The constraints of sound reasoning aside, Olson of course is free to abandon the principles of constitutional interpretation that he professed to embrace during his previous life as a constitutional conservative. But Olson is pretending that he hasn’t done so and is trying to leverage his past reputation in support of his newfound cause.

For a stark illustration of Olson’s constitutional reversal—both on general principles and on the subject of homosexuality specifically—let’s take a look at what he had to say when the Supreme Court issued its 1996 decision in Romer v. Evans.

In an article that he published in a Federalist Society newsletter, Olson, echoing the language of Justice Scalia’s dissent, calls the Romer decision “an astonishing victory for the proposition that it violated the Equal Protection Clause for Colorado citizens to prohibit special legal protections for homosexuals.” This “astonishing victory,” Olson clearly believed, was undeserved. As he explained, “The Colorado constitutional amendment did no more than repeal municipal laws, and prohibit future laws, that gave ‘preferences’ or ‘protected status’ on the basis of ‘homosexual orientation.’” Further, Scalia “reminded the Court”—note: “reminded,” not “contended”—“that the decision was irreconcilable with the Court’s decision a few years ago in Bowers v. Hardwick.”

In that same article, Olson discussed the VMI case (United States v. Virginia), in which the Court held that VMI could not maintain its single-sex status. Olson praised Scalia’s dissent as “one of the most elegant and moving opinions I have ever read.” In the passage from the dissent that he quoted, Scalia argued that a democratic system “is destroyed if the smug assurances of each age are removed from the democratic process and written into the Constitution” and condemned “this most illiberal Court, which has embarked on a course of inscribing one after another of the current preferences of society … into our Basic Law.”

Olson then wrapped up his assessment of the two cases:

Romer and VMI have been explained as reflecting the Court’s sensitivity to individual rights and its hostility to any classification that sets any group apart.

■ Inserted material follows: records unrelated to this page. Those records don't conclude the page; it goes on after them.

Lemma wake_up_same s s' p : wake_up s = (s', p) → same_work s s' ∧ (p = at_head ∨ p = sleeping).
Proof. unfold wake_up. destruct (posix_event.signalled _); intros [= <- <-]; split; [done|auto|done|auto]. Qed.

Lemma work_nonneg tidy l : Forall (λ t, thread_ok tidy t = true) l → 0 ≤ work l.
Proof.
  induction 1 as [|[p c] l Ht _ IH]; [done|]. rewrite work_cons. unfold work_of, held. simpl.
  destruct p; simpl in *; rewrite ?length_app; try lia. apply Nat.leb_le in Ht. lia.
Qed.

Lemma complete_base tidy st i o pq pw thrown s stop :
  base_inv tidy st → threads st !! i = Some (mk_thread (running o pq pw) None) →
  (tidy = true → thrown = true → pq = []) → work_cleanup (sched st) pw = (s, stop) →
  base_inv tidy (update st s i (mk_thread (cleaned pq thrown) (if stop then Some stopping else None))).
Proof.
  intros Hb Hi Htd Hc.
  pose proof (thread_ok_lookup _ _ _ _ Hb Hi) as Hok. simpl in Hok. apply Nat.leb_le in Hok.
  assert (op_queue_ s = op_queue_ (sched st) ∧ one_thread_ s = one_thread_ (sched st) ∧ stopped_ s = stopped_ (sched st) ∧
    outstanding_work_ s = outstanding_work_ (sched st) + Z.of_nat pw - 1 ∧
    (stop = true → outstanding_work_ s = 0)) as (Eq & Eo & Es & Ew & Hstop).
  { unfold work_cleanup in Hc. destruct (Nat.ltb_spec 1 pw); [injection Hc as <- <-; simpl; split_and!; try done; lia|].
    destruct (Nat.ltb_spec pw 1); injection Hc as <- <-; simpl; split_and!; try done; try lia. }
  assert (work_of (mk_thread (cleaned pq thrown) (if stop then Some stopping else None)) =
    work_of (mk_thread (running o pq pw) None) + Z.of_nat pw - 1) as Hwk.
  { unfold work_of. rewrite held_stopping. unfold held. simpl. lia. }
  assert (0 ≤ work (threads st) - work_of (mk_thread (running o pq pw) None)) as Hrest.
  { destruct (update_split _ _ _ (mk_thread (running o pq pw) None) Hi) as (l1 & l2 & E & _).
    pose proof (bi_threads _ _ Hb) as Hall. rewrite E in Hall |- *. rewrite work_app, work_cons.
    apply Forall_app in Hall as [H1 H2]. apply Forall_cons in H2 as [_ H2].
    pose proof (work_nonneg _ _ H1). pose proof (work_nonneg _ _ H2). lia. }
  eapply (base_update tidy st _ i (mk_thread (running o pq pw) None) _ [] [] []); simpl;
    rewrite ?app_nil_r, ?Eq; try done.
  - destruct tidy, thrown; simpl; try done. by rewrite bool_decide_true by auto.
  - by rewrite held_stopping.
  - rewrite Hwk. lia.
  - by left.
  - rewrite Es. destruct stop; [|intros [|]; [by left|done]]. intros _. right. right.
    pose proof (bi_work _ _ Hb) as Hbw. specialize (Hstop eq_refl).
    assert (work_of (mk_thread (running o pq pw) None) = Z.of_nat (length pq) + 1 - Z.of_nat pw) as Hone.
    { unfold work_of, held. simpl. rewrite app_nil_r. lia. }
    lia.
Qed.

Lemma internal_base tidy st st' : base_inv tidy st → sched_internal tidy st st' → base_inv tidy st'.
Proof.
  intros Hb Hst. destruct Hst as [i p o s sig Hi Hp|i p j c Hi Hj|i p Hi _|i p Hi|i s t Hi Hd|i s p Hi Hw
    |i o pq pw thrown s stop Hi Htd Hc|i pq thrown Hi|i more Hi Hmore|i pq Hi].
  - apply (push_base tidy st i p _ s sig o (io st) Hb Hi Hp). by left.
  - assert (base_inv tidy (update st (sched st) i (mk_thread p None))) as Hb1
      by (eapply call_done_base; eauto using same_work_refl).
    destruct (decide (j = i)) as [->|Hne].
    { pose proof (thread_ok_lookup _ _ _ _ Hb Hi) as Hok. rewrite Hj in Hi. by simplify_eq. }
    assert (threads (update st (sched st) i (mk_thread p None)) !! j = Some (mk_thread sleeping c)) as Hj'
      by (simpl; by rewrite list_lookup_insert_ne).
    pose proof (thread_ok_lookup _ _ _ _ Hb Hj) as Hok. destruct c; [done|].
    eapply (local_base tidy _ j); try done. by left.
  - eapply call_done_base; eauto using same_work_refl.
  - apply stop_base; [eapply call_done_base; eauto using same_work_refl|]. simpl.
    apply (bi_stop _ _ Hb). right. by eapply count_lookup.
  - by eapply head_base.
  - apply wake_up_same in Hw as [Hs Hp]. eapply local_base; try done; destruct Hp as [->| ->]; try done; by left.
  - by eapply complete_base.
  - eapply (base_update tidy st _ i _ _ pq [] []); simpl; rewrite ?app_nil_r, ?ops_of_app, ?ops_of_operations; try done.
    + by destruct thrown.
    + unfold held. simpl. destruct thrown; simpl; by rewrite app_nil_r.
    + unfold work_of, held. rewrite length_app. destruct thrown; simpl; rewrite app_nil_r; lia.
    + by left.
    + intros [|]; [by left|done].
  - eapply local_base; try done. by left.
  - eapply (base_update tidy st _ i _ _ pq [] []); simpl; rewrite ?app_nil_r, ?ops_of_app, ?ops_of_operations; try done.
    + by rewrite app_nil_r.
    + unfold held. simpl. by rewrite !app_nil_r.
    + unfold work_of, held. simpl. rewrite !length_app. simpl. lia.
    + by left.
    + intros [|]; [by left|done].
Qed.

Lemma post_base tidy st i t o c :
  base_inv tidy st → threads st !! i = Some t → user_code t = true → base_inv tidy (post st i t o c).
Proof.
  intros Hb Hi Hu. pose proof (thread_ok_lookup _ _ _ _ Hb Hi) as Hok.
  assert (∀ p, th_pc t = p → t = mk_thread p None → match p with outside | running _ _ _ => True | _ => False end →
    base_inv tidy (log_given (update st (add_work (sched st) 1) i (mk_thread p (Some (posting o)))) o)) as Hpost.
  { intros p _ -> Hp. eapply (base_update tidy st _ i _ _ [] [] [o]); simpl; rewrite ?app_nil_r; try done.
    - destruct p; try done.
    - rewrite held_posting, <-app_assoc. by apply Permutation_cons_append_swap.
    - pose proof (work_of_held p (Some (posting o)) None) as Hw. rewrite held_posting, length_app in Hw. simpl in Hw. lia.
    - by left.
    - intros [|]; [by left|done]. }
  unfold post. apply user_code_inv in Hu as [->|(o' & pq & pw & ->)]; simpl.
  - by apply Hpost.
  - destruct (_ || _); [|by apply Hpost].
    eapply (base_update tidy st _ i _ _ [] [] [o]); simpl; rewrite ?app_nil_r; try done.
    + simpl in Hok. apply Nat.leb_le in Hok. apply Nat.leb_le. rewrite length_app. simpl. lia.
    + unfold held. simpl. rewrite !app_nil_r, <-app_assoc. by apply Permutation_cons_append_swap.
    + unfold work_of, held. simpl. rewrite !app_nil_r, length_app. simpl. lia.
    + by left.
    + intros [|]; [by left|done].
Qed.

Lemma init_same s s' sig :
  init_task s = (s', sig) →
  one_thread_ s' = one_thread_ s ∧ outstanding_work_ s' = outstanding_work_ s ∧ stopped_ s' = stopped_ s ∧
  task_ s' = true ∧ (op_queue_ s' = if task_ s then op_queue_ s else op_queue_ s ++ [task_operation_]).
Proof.
  unfold init_task. destruct (task_ s) eqn:Et; [by intros [= <- _]|].
  intros Hw%wake_same. destruct Hw as (-> & -> & -> & -> & ->). done.
Qed.

Lemma deferred_base tidy st i t o l :
  base_inv tidy st → threads st !! i = Some t → user_code t = true → io st ≡ₚ o :: l →
  base_inv tidy (set_io (post_deferred st i t o) l).
Proof.
  intros Hb Hi Hu Hl. pose proof (thread_ok_lookup _ _ _ _ Hb Hi) as Hok. unfold post_deferred.
  destruct (push_and_wake (sched st) o) as [s sig] eqn:Ep.
  assert (base_inv tidy (set_io (log_pushed (update st s i (mk_thread (th_pc t) (signal_call sig))) [o]) l)) as Hpush.
  { destruct t as [p c]. destruct c; [by destruct p|].
    eapply push_base; [done..|right; by split_and!]. }
  apply user_code_inv in Hu as [->|(o' & pq & pw & ->)]; simpl; [done|].
  destruct (one_thread_ (sched st)); [|done].
  eapply (base_update tidy st _ i _ _ [] [] []); simpl; rewrite ?app_nil_r; try done.
  - simpl in Hok. apply Nat.leb_le in Hok. apply Nat.leb_le. rewrite length_app. simpl. lia.
  - unfold held. simpl. by rewrite !app_nil_r, <-app_assoc, Hl.
  - apply Permutation_length in Hl. simpl in Hl. unfold work_of, held. simpl.
    rewrite !app_nil_r, length_app. simpl. lia.
  - by left.
  - intros [|]; [by left|done].
Qed.

Lemma work_guards tidy st : base_inv tidy st → Z.of_nat (guards st) ≤ outstanding_work_ (sched st).
Proof. intros Hb. rewrite (bi_work _ _ Hb). pose proof (work_nonneg _ _ (bi_threads _ _ Hb)). lia. Qed.

Lemma step_base tidy st st' : base_inv tidy st → sched_step tidy st st' → base_inv tidy st'.
Proof.
  intros Hb Hst. destruct Hst as [i t o c Hi Hu|i t o Hi Hu|i t o l Hi Hu Hl|i t s sig Hi Hu Hit|i t Hi Hu
    |i t n Hi Hu Hg|i Hi Hone|i c Hi|i more l l' b Hi Hl _|st' Hst].
  - by apply post_base.
  - pose proof (thread_ok_lookup _ _ _ _ Hb Hi) as Hok.
    eapply (base_update tidy st _ i t t [] [] [o]); simpl; rewrite ?app_nil_r; try done.
    + rewrite (app_assoc (held t)). apply Permutation_cons_append.
    + rewrite length_app. simpl. lia.
    + by left.
    + intros [|]; [by left|]. auto.
  - by apply deferred_base.
  - pose proof (thread_ok_lookup _ _ _ _ Hb Hi) as Hok. apply init_same in Hit as (Eo & Ew & Es & _ & Eq).
    assert (ops_of (op_queue_ s) = ops_of (op_queue_ (sched st))) as Hq.
    { rewrite Eq. destruct (task_ (sched st)); [done|]. by rewrite ops_of_app, app_nil_r. }
    destruct t as [p c]. destruct c as [?|]; [by destruct p|].
    pose proof (work_of_held p (signal_call sig) None) as Hwk. rewrite held_signal in Hwk.
    eapply (base_update tidy st _ i (mk_thread p None) (mk_thread p (signal_call sig)) [] [] []); simpl;
      rewrite ?app_nil_r, ?Hq, ?held_signal, ?is_stopping_signal; try done.
    + by destruct p.
    + lia.
    + by left.
    + rewrite Es. intros [|]; [by left|done].
  - apply stop_base; [|by left]. destruct Hb as [H1 H2 H3 H4 H5 H6]. split; simpl; try done. by left.
  - pose proof (work_guards _ _ Hb) as Hwg. destruct t as [p c]. destruct c as [?|]; [by destruct p|].
    pose proof (thread_ok_lookup _ _ _ _ Hb Hi) as Hok.
    pose proof (work_of_held p (if outstanding_work_ (sched st) - 1 =? 0 then Some stopping else None) None) as Hwk.
    rewrite held_stopping in Hwk.
    eapply (base_update tidy st _ i (mk_thread p None) (mk_thread p _) [] [] []); simpl;
      rewrite ?app_nil_r, ?held_stopping; try done.
    + by destruct p.
    + simpl. lia.
    + by left.
    + destruct (Z.eqb_spec (outstanding_work_ (sched st) - 1) 0); [|intros [|]; [by left|done]].
      intros _. right. right. lia.
    + lia.
  - pose proof (work_guards _ _ Hb) as Hwg. destruct (Z.eqb_spec (outstanding_work_ (sched st)) 0).
    + eapply (base_update tidy st _ i _ _ [] [] []); simpl; rewrite ?app_nil_r; try done.
      * unfold work_of, held. simpl. lia.
      * intros _. right. right. lia.
    + eapply local_base; try done. right. intros E. apply count_none. by apply Hone.
  - pose proof (thread_ok_lookup _ _ _ _ Hb Hi) as Hok. destruct c; [done|].
    eapply local_base; try done. by left.
  - eapply (base_update tidy st _ i _ _ [] [] []); simpl; rewrite ?app_nil_r; try done.
    + unfold held. simpl. by rewrite app_nil_r.
    + apply Permutation_length in Hl. rewrite length_app in Hl. unfold work_of, held. simpl. rewrite app_nil_r. lia.
    + by left.
    + intros [|]; [by left|done].
  - by eapply internal_base.
Qed.

Lemma reachable_base tidy n one st : sched_reachable tidy n one st → base_inv tidy st.
Proof.
  induction 1 as [|st st' _ IH Hst]; [|by eapply step_base].
  assert (∀ f : thread → bool, f (mk_thread outside None) = false → count f (replicate n (mk_thread outside None)) = 0%nat) as Hc.
  { intros f Hf. apply count_none, Forall_replicate. done. }
  split; simpl.
  - by apply Forall_replicate.
  - done.
  - rewrite app_nil_r. clear Hc. by induction n as [|n IH]; [|simpl].
  - clear Hc. induction n as [|n IH]; [done|]. simpl replicate. by rewrite work_cons.
  - rewrite Hc by done. lia.
  - rewrite Hc by done. intros [|]; [done|lia].
Qed.

(** The operations that threads run, and the work that these threads have not counted yet
    ([private_outstanding_work]). *)
Definition running_ops (l : list thread) : list op :=
  omap (λ t, match th_pc t with running o _ _ => Some o | _ => None end) l.
Definition private_counts (l : list thread) : nat :=
  sum_list_with (λ t, match th_pc t with running _ _ pw => pw | _ => 0%nat end) l.

Lemma work_split l :
  work l + Z.of_nat (private_counts l) = Z.of_nat (length (concat (map held l)) + length (running_ops l)).
Proof.
  induction l as [|t l IH]; [done|]. rewrite work_cons. unfold private_counts, running_ops in *.
  cbn [map concat sum_list_with omap list_omap]. rewrite length_app.
  unfold work_of. destruct (th_pc t); cbn [length]; lia.
Qed.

But it is difficult to support that generalization. Ironically, that Court has said that there can be no public discrimination against single-sex sex, but that public support for single-sex education is unconstitutional. I would have to agree with Justice Scalia that this seems to be incorporating society’s current preferences into the Constitution and that that is a very perilous course.  [Boldfacing added]

If “incorporating society’s current preferences into the Constitution” is “a very perilous course” (and I certainly agree that it is), it is all the more perilous to be entrenching in constitutional guise the current preferences of what has been demonstrated, in election after election, to be a minority. (And, no, I am of course not disputing that genuine constitutional rights operate in a countermajoritarian fashion.)

Seemingly intoxicated by his new role, Olson is now racing recklessly down the “very perilous course” that he once warned against—in far more modest contexts—and he’s trying to drag the nation along with him.